A sustentabilidade na construção civil

A construção civil é umas das principais fontes de desenvolvimento do País e diante de tamanhos resultados, este setor tornou-se pauta nas discussões sobre sustentabilidade. As formas de produção com o uso de recursos naturais do planeta e também a quantidade de resíduos deixados pelas construções de grande porte, estão entre os temas mais abordados.  Diante destes fatores, uma pergunta fica no ar: Até quando o custo será uma desculpa para estimular a nossa cultura para a sustentabilidade e assim diminuir o desperdício de água e energia? Segundo especialistas, a fabricação de cimento é responsável por emitir um total de 8% dos gases nocivos que existem no nosso ar. Além disso, chega a dois terços o índice de madeira in natura extraída para o uso das indústrias de construção. Sobre os custos, pesquisas afirmam um aumento de 5% no gastos em construções onde há investimentos em sustentabilidade. Ainda assim, é por meio destas mudanças que os ganhos em economia de recursos naturais, como a água e a energia, acabam compensando e diminuindo estes custos extras em 30%.

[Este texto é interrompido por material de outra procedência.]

(* ===== verification/Godcp.v ===== *)
(** The command [dcp/cmd/godcp]: a service host with the services of all
    adapters.  Services are parameters: what the host needs to know of them is
    that none has a start handler of its own. *)

From S2P Require Import Prelude GoPath GoNet GoJson GoURL DcpCommon DcpUri Operation Client Stage Host ProvTypes Provisioning HostServices.
From Stdlib Require Import ZArith Lia.

(** The paths of the services ([provisioning/paths.go]). *)
(* @dcp/provisioning/paths.go:29-34 ProvisioningEsxCloud *)
Definition ProvisioningEsxCloud : string := Provisioning +:+ "/esxcloud".
Definition BootServiceEsxCloud : string := ProvisioningEsxCloud +:+ "/boot-service".
Definition InstanceServiceEsxCloud : string := ProvisioningEsxCloud +:+ "/instance-service".
Definition HealthServiceEsxCloud : string := ProvisioningEsxCloud +:+ "/health-service".
Definition EnumerateServiceEsxCloud : string := ProvisioningEsxCloud +:+ "/enumeration-service".
(* @dcp/provisioning/paths.go:46-50 ProvisioningDocker *)
Definition ProvisioningDocker : string := Provisioning +:+ "/docker".
Definition InstanceServiceDocker : string := ProvisioningDocker +:+ "/instance-service".
Definition HealthServiceDocker : string := ProvisioningDocker +:+ "/health-service".
Definition HealthServiceKubernetes : string := HealthServiceDocker +:+ "/kubernetes".
(* @dcp/provisioning/paths.go:61-61 SSHCommandService *)
Definition SSHCommandService : string := Provisioning +:+ "/ssh-service".

Section godcp.
Context `{GoTypes} {W : Type} `{Env W} `{Network W} `{!Embeds ServiceHostState}.

(** The handlers of the services. *)
Record Handlers := {
  ExampleFactory : FactoryServiceContextHandler (W := W);
  Ping : ServiceContextHandler (W := W);
  DockerInstance : ServiceContextHandler (W := W);
  DockerHealth : ServiceContextHandler (W := W);
  KubernetesHealth : ServiceContextHandler (W := W);
  EsxCloudInstance : ServiceContextHandler (W := W);
  EsxCloudHealth : ServiceContextHandler (W := W);
  EsxCloudEnumeration : ServiceContextHandler (W := W);
  EsxCloudBoot : ServiceContextHandler (W := W);
  SSHCommand : ServiceContextHandler (W := W)
}.

(* @dcp/cmd/godcp/main.go:37-86 services *)
Definition godcp_services (s : Handlers) : list (string * impl) :=
  let ctx h := Ctx (NewServiceContext h) in [
  ("/core/examples", Factory (ExampleFactory s));
  ("/core/ping", ctx (Ping s));
  (InstanceServiceDocker, ctx (DockerInstance s));
  (HealthServiceDocker, ctx (DockerHealth s));
  (HealthServiceKubernetes, ctx (KubernetesHealth s));
  (InstanceServiceEsxCloud, ctx (EsxCloudInstance s));
  (HealthServiceEsxCloud, ctx (EsxCloudHealth s));
  (EnumerateServiceEsxCloud, ctx (EsxCloudEnumeration s));
  (BootServiceEsxCloud, ctx (EsxCloudBoot s));
  (SSHCommandService, ctx (SSHCommand s))]%string.

(* @dcp/cmd/godcp/main.go:106-111 main *)
Fixpoint start_all (ctx : Context) (services : list (string * impl)) (h : ServiceHost) (w : W) : list Operation * ServiceHost * W :=
  match services with
  | [] => ([], h, w)
  | (uri, svc) :: services =>
      let op := NewPost (env_now w) ctx (Extend Empty uri) BNil in
      let '(op, h, w) := StartService op (new_Service svc) h w in
      let '(ops, h, w) := start_all ctx services h w in
      (op :: ops, h, w)
  end.

(** The operations that are done, in the order a join receives them. *)
Definition done_of (arr : list nat) (ops : list Operation) : list arrival :=
  omap (λ i, op ← ops !! i; err ← Wait op; Some (i, err)) arr.

(** [listen] is [net.Listen], [bind] and [token] the flags, [arr] the order in
    which the join receives from the operations.  The process ends with an error
    (Err), serves (Ok), or waits for the join for ever (None). *)
(* @dcp/cmd/godcp/main.go:36-119 main *)
Definition main (listen : string → res Addr) (bind : AddressFlag) (token : string) (s : Handlers) (arr : list nat) (w : W) :
  outcome (option (res ServiceHost) * W) :=
  let '(h, err) := Initialize listen (AddressFlag_String bind) NewServiceHost in
  match err with
  | Some e => Ret (Some (Err (Errorf ("Error initializing: " +:+ Error e))), w)
  | None =>
      let ctx := SetAuthorizationToken Background token in
      out_bind (GetServiceHostManagementState (env_now w) env_dcp ctx w) (λ '(r, w),
      match r with
      | Err e => Ret (Some (Err (Errorf ("Error getting ServiceHostState: " +:+ Error e))), w)
      | Ok _ =>
          let '(ops, h, w) := start_all ctx (godcp_services s) h w in
          match Join (seq 0 (length ops)) (done_of arr ops) with
          | None => Ret (None, w)
          | Some (Err e) => Ret (Some (Err (Errorf ("Error starting services: " +:+ Error e))), w)
          | Some (Ok _) => Ret (Some (Ok h), w)
          end
      end)
  end.

(** A signal closes the listener; until then the host serves. *)
(* @dcp/cmd/godcp/main.go:121-139 start *)
Definition start (signalled : bool) (h : ServiceHost (W := W)) : outcome ServiceHost :=
  if signalled then host_Stop h else Ret h.

(** ** All services are started *)

(** A service whose start does nothing but complete: a factory, or a context
    whose handler has no start. *)
Definition starts_alone (i : impl (W := W)) : Prop :=
  match i with
  | Ctx s => ∃ h, s = NewServiceContext h ∧ h_Start h = None
  | _ => True
  end.

Lemma run_start i ctx now u w : starts_alone i →
  ∃ op w', run_child (HandleStart i) Background (NewPost now ctx u BNil) w = (op, Some None, w') ∧ op_result op = None.
Proof.
  intros Hi. destruct i as [| s | f]; unfold run_child, HandleStart, min_HandleStart.
  - by eexists _, _.
  - destruct Hi as (h & -> & Hs). unfold sc_HandleStart. cbn [sc_h NewServiceContext]. rewrite Hs. by eexists _, _.
  - by eexists _, _.
Qed.

(** The path of a service is the link it is bound to. *)
Definition path_ok (p : string) : Prop := path_Clean ("/" +:+ b2s (u_Path (Extend Empty p))) = p.

Lemma StartService_alone p i ctx (h : ServiceHost) w :
  starts_alone i → path_ok p → services h !! p = None →
  ∃ op s w', StartService (NewPost (env_now w) ctx (Extend Empty p) BNil) (new_Service i) h w = (op, store p s h, w') ∧
    Wait op = Some None ∧ svc_impl s = i ∧ stage (svc_stages s) = StageAvailable.
Proof.
  intros Hi Hp Hfree. set (op := NewPost _ _ _ _).
  pose proof (StartService_cases op (new_Service i) h w eq_refl) as Hc. cbv zeta in Hc.
  assert (start_link op (new_Service i) = p) as Hl by exact Hp. rewrite Hl, Hfree in Hc.
  destruct (StartService op (new_Service i) h w) as [[op' h'] w'].
  destruct Hc as (s' & -> & _ & Himpl & Hr). destruct (run_start i ctx (env_now w) (Extend Empty p) w Hi) as (op1 & w1 & E & Hop1).
  fold op in E. cbn [new_Service svc_impl] in Hr. rewrite E in Hr. destruct Hr as (-> & Hs & ->).
  exists (Complete op1), s', w1. split_and!; try done. unfold Wait, Complete. by rewrite Hop1.
Qed.

Lemma start_all_spec ctx l h w :
  Forall (λ pi, starts_alone pi.2 ∧ path_ok pi.1) l → NoDup l.*1 → (∀ p, p ∈ l.*1 → services h !! p = None) →
  ∃ ops h' w', start_all ctx l h w = (ops, h', w') ∧ length ops = length l ∧ (∀ op, op ∈ ops → Wait op = Some None) ∧
    (∀ p i, (p, i) ∈ l → ∃ s, services h' !! p = Some s ∧ svc_impl s = i ∧ stage (svc_stages s) = StageAvailable) ∧
    (∀ p, p ∉ l.*1 → services h' !! p = services h !! p) ∧ tcpListener h' = tcpListener h.
Proof.
  revert h w. induction l as [| [p i] l IH]; intros h w Hl Hnd Hfree.
  { exists [], h, w. split_and!; [done | done | by intros op ?%not_elem_of_nil | by intros p i ?%not_elem_of_nil | done | done]. }
  apply Forall_cons in Hl as [[Hi Hp] Hl]. rewrite fmap_cons in Hnd. apply NoDup_cons in Hnd as [Hnew Hnd]. cbn [fst snd] in *.
  destruct (StartService_alone p i ctx h w Hi Hp) as (op & s & w1 & E & Hw & Hs & Hst); [apply Hfree; rewrite fmap_cons; by left |].
  destruct (IH (store p s h) w1 Hl Hnd) as (ops & h' & w' & E' & Hlen & Hdone & Hin & Hout & Hsame).
  { intros q Hq. cbn. rewrite lookup_insert_ne by (intros ->; done). apply Hfree. rewrite fmap_cons. by right. }
  exists (op :: ops), h', w'. cbn [start_all]. rewrite E, E'. split_and!; [done | cbn; by rewrite Hlen | | | | by rewrite Hsame].
  - intros o [-> | Ho]%elem_of_cons; [done | by apply Hdone].
  - intros q j [[= -> ->] | Hq]%elem_of_cons; [| by apply Hin]. exists s. rewrite Hout by done. cbn. by rewrite lookup_insert_eq.
  - intros q Hq. rewrite fmap_cons, not_elem_of_cons in Hq. destruct Hq as [Hqp Hq]. rewrite Hout by done. cbn.
    by rewrite lookup_insert_ne.
Qed.

Lemma done_all arr ops : (∀ op, op ∈ ops → Wait op = Some None) → arr ⊆ seq 0 (length ops) →
  errs (done_of arr ops) = [] ∧ length (done_of arr ops) = length arr.
Proof.
  intros Hd. induction arr as [| i arr IH]; intros Hs; [done |].
  assert (i ∈ seq 0 (length ops)) as Hi by (apply Hs; by left). apply elem_of_seq in Hi.
  destruct (lookup_lt_is_Some_2 ops i) as [op Hop]; [lia |]. destruct IH as [IH1 IH2]; [set_solver |].
  assert (done_of (i :: arr) ops = (i, None) :: done_of arr ops) as ->.
  { unfold done_of. cbn [omap list_omap]. rewrite Hop. cbn. rewrite (Hd op) by by eapply list_elem_of_lookup_2. done. }
  cbn [errs length]. by rewrite IH1, IH2.
Qed.

Lemma godcp_paths_ok s : Forall path_ok (godcp_services s).*1.
Proof. repeat constructor; vm_compute; reflexivity. Qed.
Lemma godcp_paths_differ s : NoDup (godcp_services s).*1.
Proof. apply (bool_decide_unpack _). vm_compute. reflexivity. Qed.

(** C20: the command serves.  When it can listen and reach the management service,
    whatever the order in which its services come up, all ten are available under
    their own paths, with their handlers, and nothing else is bound.  (None of the handlers
    has a start of its own, as none of the program's has.) *)
Theorem main_serves (listen : string → res Addr) (bind : AddressFlag) (token : string) (s : Handlers) (arr : list nat) (w w1 : W)
    ip port st :
  listen (AddressFlag_String bind) = Ok (TCPAddr_ ip port) →
  GetServiceHostManagementState (env_now w) env_dcp (SetAuthorizationToken Background token) w = Ret (Ok st, w1) →
  Forall (λ pi, starts_alone pi.2) (godcp_services s) →
  arr ≡ₚ seq 0 10 →
  ∃ h w', main listen bind token s arr w = Ret (Some (Ok h), w') ∧
    (∀ p i, (p, i) ∈ godcp_services s →
       ∃ sv, services h !! p = Some sv ∧ svc_impl sv = i ∧ stage (svc_stages sv) = StageAvailable) ∧
    (∀ p, p ∉ (godcp_services s).*1 → services h !! p = None) ∧
    ∃ h', start true h = Ret h' ∧ l_open <$> tcpListener h' = Some false.
Proof.
  intros Hlisten Hm Ha Harr. unfold main.
  assert (∃ h0, Initialize listen (AddressFlag_String bind) NewServiceHost = (h0, None) ∧ services h0 = ∅ ∧ is_Some (tcpListener h0))
    as (h0 & -> & Hempty & Hls).
  { unfold Initialize. rewrite Hlisten. eexists. split; [done |]. split; [done | by eexists]. }
  rewrite Hm. cbn [out_bind].
  destruct (start_all_spec (SetAuthorizationToken Background token) (godcp_services s) h0 w1) as (ops & h & w' & E & Hlen & Hd & Hin & Hout & Hsame).
  - pose proof (godcp_paths_ok s) as Hp. rewrite Forall_fmap in Hp. rewrite Forall_forall in Ha, Hp |- *. intros pi Hpi. split; [by apply Ha | exact (Hp pi Hpi)].
  - apply godcp_paths_differ.
  - intros p _. by rewrite Hempty.
  - rewrite E. exists h, w'. split; [| split; [exact Hin | split; [intros p Hp; by rewrite Hout, Hempty |]]].
    2: { unfold start, host_Stop. rewrite Hsame. destruct Hls as [ls ->]. by eexists. }
    change (length (godcp_services s)) with 10 in Hlen.
    destruct (done_all arr ops Hd) as [He Hl]; [intros i; rewrite Hlen, Harr; done |].
    destruct (Join_all (seq 0 (length ops)) (done_of arr ops)) as [l Ej].
    { rewrite Hl, Harr, !length_seq. done. }
    rewrite Ej, He. done.
Qed.
End godcp.

(** ** Example *)
#[local] Instance godcp_env : Env (list HttpRequest) :=
  {| env_now := λ _, 0%Z; env_uuid := λ w, ("id"%string, w); env_dcp := {| af_host := ""; af_port := "" |} |}.

Lemma main_serves_witness :
  let types := one_type ServiceHostState in let emb := one_embeds ServiceHostState in let net := log_network in
  let hd : ServiceContextHandler (W := list HttpRequest) :=
    {| h_ty := code_of; h_GetState := λ _, to_den (zero : ServiceHostState); h_SetState := λ _ w, w; h_Start := None; h_Get := None;
       h_Post := None; h_Patch := None; h_Put := None; h_Delete := None |} in
  let fac : FactoryServiceContextHandler (W := list HttpRequest) :=
    {| f_ty := code_of; f_CreateDocument := to_den (zero : ServiceHostState); f_SetSelfLink := λ _ v, v;
       f_CreateService := λ w, (NewServiceContext hd, w); f_Post := None |} in
  let s := Build_Handlers fac hd hd hd hd hd hd hd hd hd in
  ∃ h w', main (W := list HttpRequest) (λ _, Ok (TCPAddr_ [x7f; x00; x00; x01] 8082)) {| af_host := ""; af_port := "" |} "token" s
      [9; 0; 1; 2; 3; 4; 5; 6; 7; 8] [] = Ret (Some (Ok h), w')
    ∧ ∃ sv, services h !! SSHCommandService = Some sv ∧ stage (svc_stages sv) = StageAvailable.
Proof.
  intros types emb net hd fac s.
  assert (match GetServiceHostManagementState (W := list HttpRequest) (env_now ([] : list HttpRequest)) env_dcp
    (SetAuthorizationToken Background "token") [] with Ret (Ok _, _) => true | _ => false end = true) as Hb by (vm_compute; reflexivity).
  destruct (GetServiceHostManagementState (W := list HttpRequest) (env_now ([] : list HttpRequest)) env_dcp
    (SetAuthorizationToken Background "token") []) as [[[st | e] w1] |] eqn:E; [| done | done].
  destruct (main_serves (W := list HttpRequest) (λ _, Ok (TCPAddr_ [x7f; x00; x00; x01] 8082)) {| af_host := ""; af_port := "" |} "token" s
      [9; 0; 1; 2; 3; 4; 5; 6; 7; 8] [] w1 [x7f; x00; x00; x01] 8082%Z st) as (h & w' & Em & Hin & _).
  - reflexivity.
  - exact E.
  - constructor; [exact I |]. do 9 (constructor; [exists hd; split; reflexivity |]). constructor.
  - symmetry. apply (Permutation_app_comm [0; 1; 2; 3; 4; 5; 6; 7; 8] [9]).
  - exists h, w'. split; [exact Em |]. destruct (Hin SSHCommandService (Ctx (NewServiceContext hd))) as (sv & Hs & _ & Hst).
    { do 9 right. left. }
    exists sv. split; [exact Hs | exact Hst].
Defined.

No mundo, certificações voltadas para as construções sustentáveis como a LEED (Leadership in Energy and Environment Design) e a francesa HQE (Haute Qualité Environment) são responsáveis por validar princípios como a qualidade ambiental interna das edificações junto a empresas que buscam apostar nesta forma ecologicamente correta de satisfazer os seus clientes. No Brasil, um dos maiores impasses para a implementação da sustentabilidade na construção civil envolve a falta de iniciativas públicas de infraestrutura, o que eleva o custo de uma casa ou prédio sustentável. Para desmistificar isso, um exemplo está nas condições climáticas que hoje favorecem a utilização de energias limpas, como a solar e a eólica. O prédio da Universidade Corporativa da Petrobras no Rio de Janeiro é o primeiro prédio brasileiro de grande porte com certificação LEED. Ainda no País, outro fator que visa aumentar o boom deste cenário verde é a criação do Comitê Brasileiro de Construção Sustentável, o CBCS. Ele tem como objetivo induzir o setor da construção civil a práticas mais sustentáveis, como o uso de tintas sem solventes. Em tempos de CPI e crises políticas, ideias como estas, embora ainda que não atraiam resultados de grande visibilidade, nos fazem um alerta para atitudes mais respeitosas com o meio ambiente.